What is the future of libGDX on iOS? Tomski has already written a new libGDX
backend for Multi-OS engine. Here’s the roadmap for libGDX:

Clean-up the Multi-OS backend, integrate it with the libGDX Setup UI, and
update the documentation. We are at a 95% status with this, i hope to have the
code drop sometime this weekend Release a new libGDX version next week, that
will make Multi-OS engine the default iOS backend for newly created libGDX
projects Begin creating bindings for popular 3rd party iOS libraries. This is
where we hope the community can jump in Keep the RoboVM backend around until
the licenses expire (April 17 2017). We’ll try our best to fix any bugs in the
backend, however we won’t be able to fix bugs in RoboVM itself The roadmap of
your existing apps should look something like this:

Keep publishing updates using RoboVM 1.14.0 and the corresponding backend
Immediately start adding a Multi-OS engine based version of your app for iOS
Test it and report bugs on our issue tracker Switch over to Multi-OS Engine as
soon as possible In Closing There will be some rough edges with the new Multi-
OS Engine backend. We are in contact with Intel, who have been very reactive
in fixing issues we identified while creating the new iOS backend. Please help
test the new backend and report issues, so Intel is able to fix problems on
their end.

Multi-OS Engine is free to use, but not OSS. Before you guys start screaming
for my head again, I’d like you to read the above analysis carefully one more
time. None of the OSS options are even close to production ready. I will
however happily merge any and all backend based on those OSS options.

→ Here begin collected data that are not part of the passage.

(** * fishbrain/logging-go: a shallow embedding of [logging.go]

    The package is a thin layer over logrus, go-nsq and bugsnag-go.  The
    embedding has three layers:

    - the parts of the Go standard library the package calls ([strings],
      [strconv], [unicode/utf8], [time], [errors], [fmt]), transcribed from
      their Go sources;
    - the parts of logrus, go-nsq and bugsnag-go the package calls, over an
      explicit store of heap objects (loggers and entries are pointers in Go);
    - the package itself, function by function, under the names of the
      source. *)

From Stdlib Require Import ZArith Ascii String List Lia Bool DecimalString
  DecimalPos.
From stdpp Require Import base option list gmap strings fin_maps.

Open Scope Z_scope.

(** ** Go strings

    A Go [string] is an immutable sequence of bytes; [len] counts bytes and
    indexing and slicing are by byte.  Rocq's [string] is a list of [ascii],
    that is, of 8-bit bytes. *)

Definition byte_val (c : ascii) : Z := Z.of_N (N_of_ascii c).

Definition len (s : string) : Z := Z.of_nat (String.length s).

(** [slice_from n s] is [s[n:]], [slice_to n s] is [s[:n]]; both are only
    called with [n <= len s], where Go does not panic. *)
Fixpoint slice_from (n : nat) (s : string) : string :=
  match n, s with
  | O, _ => s
  | S k, String _ t => slice_from k t
  | S _, EmptyString => EmptyString
  end.

Fixpoint slice_to (n : nat) (s : string) : string :=
  match n, s with
  | O, _ => EmptyString
  | S k, String c t => String c (slice_to k t)
  | S _, EmptyString => EmptyString
  end.

(** [byte_at s i] is [s[i]] for [i < len s]. *)
Definition byte_at (s : string) (i : nat) : Z :=
  match String.get i s with
  | Some c => byte_val c
  | None => 0
  end.

(** ** unicode/utf8 *)
Module Utf8.

Definition RuneError : Z := 0xFFFD.
Definition RuneSelf : Z := 0x80.
Definition UTFMax : nat := 4.

Definition maskx : Z := 0x3F.
Definition mask2 : Z := 0x1F.
Definition mask3 : Z := 0x0F.
Definition mask4 : Z := 0x07.
Definition locb : Z := 0x80.
Definition hicb : Z := 0xBF.

(** Codes of the [first] table: the low three bits are the sequence length,
    the high four bits index [acceptRanges]. *)
Definition xx : Z := 0xF1.
Definition as_ : Z := 0xF0.
Definition s1 : Z := 0x02.
Definition s2 : Z := 0x13.
Definition s3 : Z := 0x03.
Definition s4 : Z := 0x23.
Definition s5 : Z := 0x34.
Definition s6 : Z := 0x04.
Definition s7 : Z := 0x44.

(** The 256-entry table [first], row by row. *)
Definition first (b : Z) : Z :=
  if b <? 0x80 then as_
  else if b <? 0xC2 then xx
  else if b <? 0xE0 then s1
  else if b =? 0xE0 then s2
  else if b <? 0xED then s3
  else if b =? 0xED then s4
  else if b <? 0xF0 then s3
  else if b =? 0xF0 then s5
  else if b <? 0xF4 then s6
  else if b =? 0xF4 then s7
  else xx.

(** [acceptRanges]: the range of a valid second byte. *)
Definition acceptRanges (i : Z) : Z * Z :=
  if i =? 0 then (locb, hicb)
  else if i =? 1 then (0xA0, hicb)
  else if i =? 2 then (locb, 0x9F)
  else if i =? 3 then (0x90, hicb)
  else if i =? 4 then (locb, 0x8F)
  else (0, 0).

(** [utf8.DecodeRuneInString]: the first rune of [s] and its width in bytes;
    [(RuneError, 0)] on the empty string and [(RuneError, 1)] on an invalid
    encoding. *)
Definition DecodeRuneInString (s : string) : Z * nat :=
  let n := len s in
  if n <? 1 then (RuneError, 0%nat)
  else
    let s0 := byte_at s 0 in
    let x := first s0 in
    if as_ <=? x then
      (* mask := rune(x) << 31 >> 31: all ones for xx, zero for as *)
      (if Z.testbit x 0 then RuneError else s0, 1%nat)
    else
      let sz := Z.land x 7 in
      let accept := acceptRanges (Z.shiftr x 4) in
      if n <? sz then (RuneError, 1%nat)
      else
        let b1 := byte_at s 1 in
        if (b1 <? fst accept) || (snd accept <? b1) then (RuneError, 1%nat)
        else if sz <=? 2 then
          (Z.lor (Z.shiftl (Z.land s0 mask2) 6) (Z.land b1 maskx), 2%nat)
        else
          let b2 := byte_at s 2 in
          if (b2 <? locb) || (hicb <? b2) then (RuneError, 1%nat)
          else if sz <=? 3 then
            (Z.lor (Z.lor (Z.shiftl (Z.land s0 mask3) 12)
                          (Z.shiftl (Z.land b1 maskx) 6))
                   (Z.land b2 maskx), 3%nat)
          else
            let b3 := byte_at s 3 in
            if (b3 <? locb) || (hicb <? b3) then (RuneError, 1%nat)
            else
              (Z.lor (Z.lor (Z.lor (Z.shiftl (Z.land s0 mask4) 18)
                                   (Z.shiftl (Z.land b1 maskx) 12))
                            (Z.shiftl (Z.land b2 maskx) 6))
                     (Z.land b3 maskx), 4%nat).
(** ** Recalculation *)

(** X25. Recalculating a day is idempotent: a second run for the same
    date leaves the ledger as the first one did.  A summary that exists
    keeps its id, date and time of creation, and the summaries of other
    dates and the three tables read are not touched. *)
Theorem recalculation_is_idempotent DATE uuid now uuid' now' d L :
  calculate_daily_summary DATE uuid' now' d (calculate_daily_summary DATE uuid now d L)
  = calculate_daily_summary DATE uuid now d L
  /\ (forall old, Ledger.daily_summaries L !! d = Some old ->
        exists row,
          Ledger.daily_summaries (calculate_daily_summary DATE uuid now d L) !! d
          = Some row
          /\ DailySummary.id row = DailySummary.id old
          /\ DailySummary.date row = DailySummary.date old
          /\ DailySummary.created_at row = DailySummary.created_at old)
  /\ (forall d', d' <> d ->
        Ledger.daily_summaries (calculate_daily_summary DATE uuid now d L) !! d'
        = Ledger.daily_summaries L !! d')
  /\ Ledger.sessions (calculate_daily_summary DATE uuid now d L) = Ledger.sessions L
  /\ Ledger.sales (calculate_daily_summary DATE uuid now d L) = Ledger.sales L
  /\ Ledger.expenses (calculate_daily_summary DATE uuid now d L) = Ledger.expenses L.
Proof.
  split; [ | split; [ | split ] ].
  - unfold calculate_daily_summary at 1.
    cbn [calculate_daily_summary Ledger.daily_summaries Ledger.sessions
         Ledger.sales Ledger.expenses].
    rewrite lookup_insert_eq, insert_insert_eq.
    unfold calculate_daily_summary. f_equal. f_equal.
    destruct (Ledger.daily_summaries L !! d); reflexivity.
  - intros old Hold. unfold calculate_daily_summary. cbn [Ledger.daily_summaries].
    rewrite lookup_insert_eq, Hold. eexists. split; [ reflexivity | ].
    repeat split.
  - intros d' Hne. unfold calculate_daily_summary. cbn [Ledger.daily_summaries].
    apply lookup_insert_ne. congruence.
  - repeat split.
Qed.

(** X26. A day without sessions, sales and expenses gets a summary of
    zeros (the sums are null and are replaced by 0): this is what is left
    when the last row of a day is deleted. *)
Theorem empty_day_summary_is_zero DATE uuid now d L :
  sessions_on DATE d L = [] ->
  sales_on DATE d L = [] ->
  expenses_on d L = [] ->
  exists row,
    Ledger.daily_summaries (calculate_daily_summary DATE uuid now d L) !! d = Some row
    /\ DailySummary.sessions_revenue row == 0
    /\ DailySummary.sales_revenue row == 0
    /\ DailySummary.expenses_total row == 0
    /\ DailySummary.discounts_total row == 0
    /\ DailySummary.net_income row == 0.
Proof.
  intros Hsessions Hsales Hexpenses.
  destruct (calculate_daily_summary_row DATE uuid now d L)
    as (row & Hrow & H1 & H2 & H3 & H4 & H5).
  exists row. split; [ exact Hrow | ].
  assert (completed_sessions_on DATE d L = []) as Hcompleted.
  { unfold completed_sessions_on, sessions_on in *.
    induction (Ledger.sessions L) as [|s l IH]; [ reflexivity | ].
    rewrite filter_cons in Hsessions. rewrite filter_cons.
    destruct (decide (created_on DATE d (Session.created_at s))) as [Hs|Hs];
      [ discriminate | ].
    rewrite decide_False by tauto. apply IH, Hsessions. }
  assert (sessions_rev DATE d L == 0) as E1
    by (rewrite sessions_rev_spec, Hcompleted; reflexivity).
  assert (sales_rev DATE d L == 0) as E2
    by (rewrite sales_rev_spec, Hsales; reflexivity).
  assert (expenses_tot d L == 0) as E3
    by (rewrite expenses_tot_spec, Hexpenses; reflexivity).
  rewrite H1, H2, H3, H4, H5, E1, E2, E3, discounts_tot_join, Hsessions, Hsales.
  rewrite !fmap_nil, total_nil.
  repeat split; try reflexivity; ring.
Qed.

(** Day 5 of the sample ledger. *)
Lemma empty_day_summary_is_zero_witness :
  exists row,
    Ledger.daily_summaries
      (calculate_daily_summary SampleDay.DATE "summary-5" 432000 5 SampleDay.ledger)
      !! 5%Z = Some row
    /\ DailySummary.sessions_revenue row == 0
    /\ DailySummary.sales_revenue row == 0
    /\ DailySummary.expenses_total row == 0
    /\ DailySummary.discounts_total row == 0
    /\ DailySummary.net_income row == 0.
Proof.
  apply (empty_day_summary_is_zero SampleDay.DATE "summary-5" 432000 5
           SampleDay.ledger); reflexivity.
Defined.

Lemma weight_ge_1 n : 1 <= weight n.
Proof.
  unfold weight. change 1 with (inject_Z 1). rewrite <- Zle_Qle. lia.
Qed.

(** X27. When no sale and no session of the day was charged more than
    its price, the stored discount total is at least the sum of the
    discounts given, each sale and session counted once: the join of the
    discount query repeats rows and drops none. *)
Theorem discounts_total_never_undercounts DATE uuid now d L :
  Forall (fun s => Sale.final_amount s <= Sale.total_price s) (sales_on DATE d L) ->
  Forall (fun s => Session.final_amount s <= Session.total_cost s)
    (sessions_on DATE d L) ->
  exists row,
    Ledger.daily_summaries (calculate_daily_summary DATE uuid now d L) !! d = Some row
    /\ spec_discounts_total DATE d L <= DailySummary.discounts_total row.
Proof.
  intros Hsales Hsessions.
  destruct (calculate_daily_summary_row DATE uuid now d L)
    as (row & Hrow & _ & _ & _ & H4 & _).
  exists row. split; [ exact Hrow | ].
  rewrite H4, discounts_tot_join. unfold spec_discounts_total.
  assert (0 <= total (sale_discount <$> sales_on DATE d L)) as Ha.
  { apply total_nonneg. apply Forall_fmap. eapply Forall_impl; [ exact Hsales | ].
    intros s Hs. cbv beta in Hs. unfold compose, sale_discount. lra. }
  assert (0 <= total (session_discount <$> sessions_on DATE d L)) as Hb.
  { apply total_nonneg. apply Forall_fmap. eapply Forall_impl; [ exact Hsessions | ].
    intros s Hs. cbv beta in Hs. unfold compose, session_discount. lra. }
  pose proof (weight_ge_1 (length (sessions_on DATE d L))) as W1.
  pose proof (weight_ge_1 (length (sales_on DATE d L))) as W2.
  nra.
Qed.
(** X4. A fault code whose stripped, upper-cased form starts with a key of
    the table falls under that rule, whatever follows the key: on a table
    with the shipped rules its prefix is the key, the working list is the
    rule's entries, the parts returned are the rule's parts, and every reason
    ends with the suffix made of the key. *)
Theorem X4_code_family
  (tbl : Table) (c desc : string) (k : nat) (rule : string * list Candidate) :
  rules tbl = rules FAULT_CODE_MAP →
  tbl !! k = Some rule →
  Text.startswith (Text.upper (Text.strip c)) rule.1 = true →
  prefix_of (Some c) = Some rule.1
  ∧ (working tbl (Some c) desc).1 = items k rule
  ∧ sug_part <$> (engine tbl (Some c) desc).2 ≡ₚ part <$> rule.2
  ∧ Forall (λ s, endswith (sug_reason s) (" (matched " +:+ rule.1 +:+ ")") = true)
           (engine tbl (Some c) desc).2.
Proof.
  intros Hr Hk Hs. destruct (seed_key tbl k rule Hr Hk) as (Hseed & Hlen & Hne).
  pose proof (normalize_key c rule.1 Hlen Hs) as Hp.
  assert (candidates tbl (prefix_of (Some c)) = (items k rule, mkStore tbl []))
    as Hc.
  { rewrite Hp. unfold candidates. rewrite Hseed. unfold items.
    destruct rule.2; [done|]. done. }
  split_and!.
  - done.
  - by rewrite working_unfold, Hc.
  - rewrite (engine_parts _ _ _ Hr), Hc. cbn [fst snd].
    transitivity (part <$> (deref (mkStore tbl []) <$> items k rule)).
    + by rewrite <- list_fmap_compose.
    + by rewrite (items_deref _ _ _ _ Hk).
  - apply engine_Forall. eapply Forall_impl; [apply scored_texts|]. cbn beta.
    intros s (r & _ & _ & ->). rewrite Hp. unfold matched.
    assert (Text.truthy rule.1 = true) as -> by (by destruct rule.1).
    apply endswith_app.
Qed.

Lemma X4_code_family_witness :
  sug_part <$> (engine FAULT_CODE_MAP (Some " p0306"%string) "no symptoms").2
  ≡ₚ ["Spark Plugs"; "Ignition Coils"; "Fuel Injectors"; "Vacuum Leak"]%string.
Proof.
  exact (proj1 (proj2 (proj2
    (X4_code_family FAULT_CODE_MAP " p0306" "no symptoms" 0
       ("P030"%string, [ mkCandidate "Spark Plugs" 0.6 "Engine misfire detected";
                  mkCandidate "Ignition Coils" 0.5 "Weak/no spark";
                  mkCandidate "Fuel Injectors" 0.35 "Fuel delivery issues";
                  mkCandidate "Vacuum Leak" 0.25 "Unmetered air causing lean" ])
       eq_refl eq_refl eq_refl)))).
Defined.

(** X5. A fault code of ASCII characters whose prefix is none of the keys
    gets the fallback list: on a table with the shipped rules nothing is seeded, the three
    fallback parts are returned, and the table is left as it was. *)
Theorem X5_unknown_code (tbl : Table) (code : option string) (desc : string) :
  rules tbl = rules FAULT_CODE_MAP →
  ascii_code code = true →
  (∀ p, prefix_of code = Some p → p ∉ fst <$> FAULT_CODE_MAP) →
  seed tbl (prefix_of code) = []
  ∧ (working tbl code desc).1 = Local <$> seq 0 3
  ∧ (engine tbl code desc).1 = tbl
  ∧ sug_part <$> (engine tbl code desc).2 ≡ₚ part <$> fallback.
Proof.
  intros Hr _ Hp. pose proof (seed_unknown tbl code Hr Hp) as Hs.
  split; [done|]. by apply fallback_used.
Qed.

Lemma X5_unknown_code_witness :
  (engine FAULT_CODE_MAP (Some "B1234"%string) "rough idle").1 = FAULT_CODE_MAP
  ∧ sug_part <$> (engine FAULT_CODE_MAP (Some "B1234"%string) "rough idle").2
    ≡ₚ ["Battery"; "Alternator"; "Spark Plugs"]%string.
Proof.
  assert (∀ p, prefix_of (Some "B1234"%string) = Some p
               → p ∉ fst <$> FAULT_CODE_MAP) as Hp.
  { intros p [= <-]. compute_done. }
  pose proof (X5_unknown_code FAULT_CODE_MAP (Some "B1234"%string) "rough idle"
                eq_refl eq_refl Hp) as (_ & _ & H1 & H2).
  split; [exact H1|exact H2].
Defined.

I’d be grateful if everyone funnels their emotional energy created by this
announcement into helping out with the new backend, e.g. testing, bindings,
reporting bugs etc. I believe this is a much better use of everyone’s time. If
you feel the need to vent, I understand. But please don’t expect me to vent
with you. The winding down of RoboVM is already emotionally taxing enough for
me. My goal is it to keep things running smoothly for everyone, I have no
intention to waste time on a screaming contest.

Intel Multi-OS Engine:

Formerly known as Migeran, Multi-OS Engine is a pretty nice piece of tech that
let’s you run Java bytecode on iOS. Under the hood, Multi-OS Engine is powered
by ART, Android’s virtual machine, which has an AOT compilation mode Multi-OS
Engine exploits.

Tooling: Integrates with Android Studio, IntelliJ IDEA and Gradle. Used to
have support for Eclipse, but it seems that’s no longer available. Also let’s
you build and deploy from a Windows machine (using a Mac as the build slave).
Bindings: Provides a custom bridge called Nat/J, which is quite similar to
RoboVM’s Bro, albeit quite a bit more cumbersome. It appears that all native
APIs are accessible from Java via Nat/J, and 3rd party libraries can be bound
(semi-)automatically.

Binary size: OK but not great. Bigger than comparable RoboVM binaries.
Performance: Good, faster than RoboVM in some workloads, slower in others.
Bitcode: Currently unsupported, but apparently Intel is working on it. Multi-
OS Engine comes closest to RoboVM along all these axes.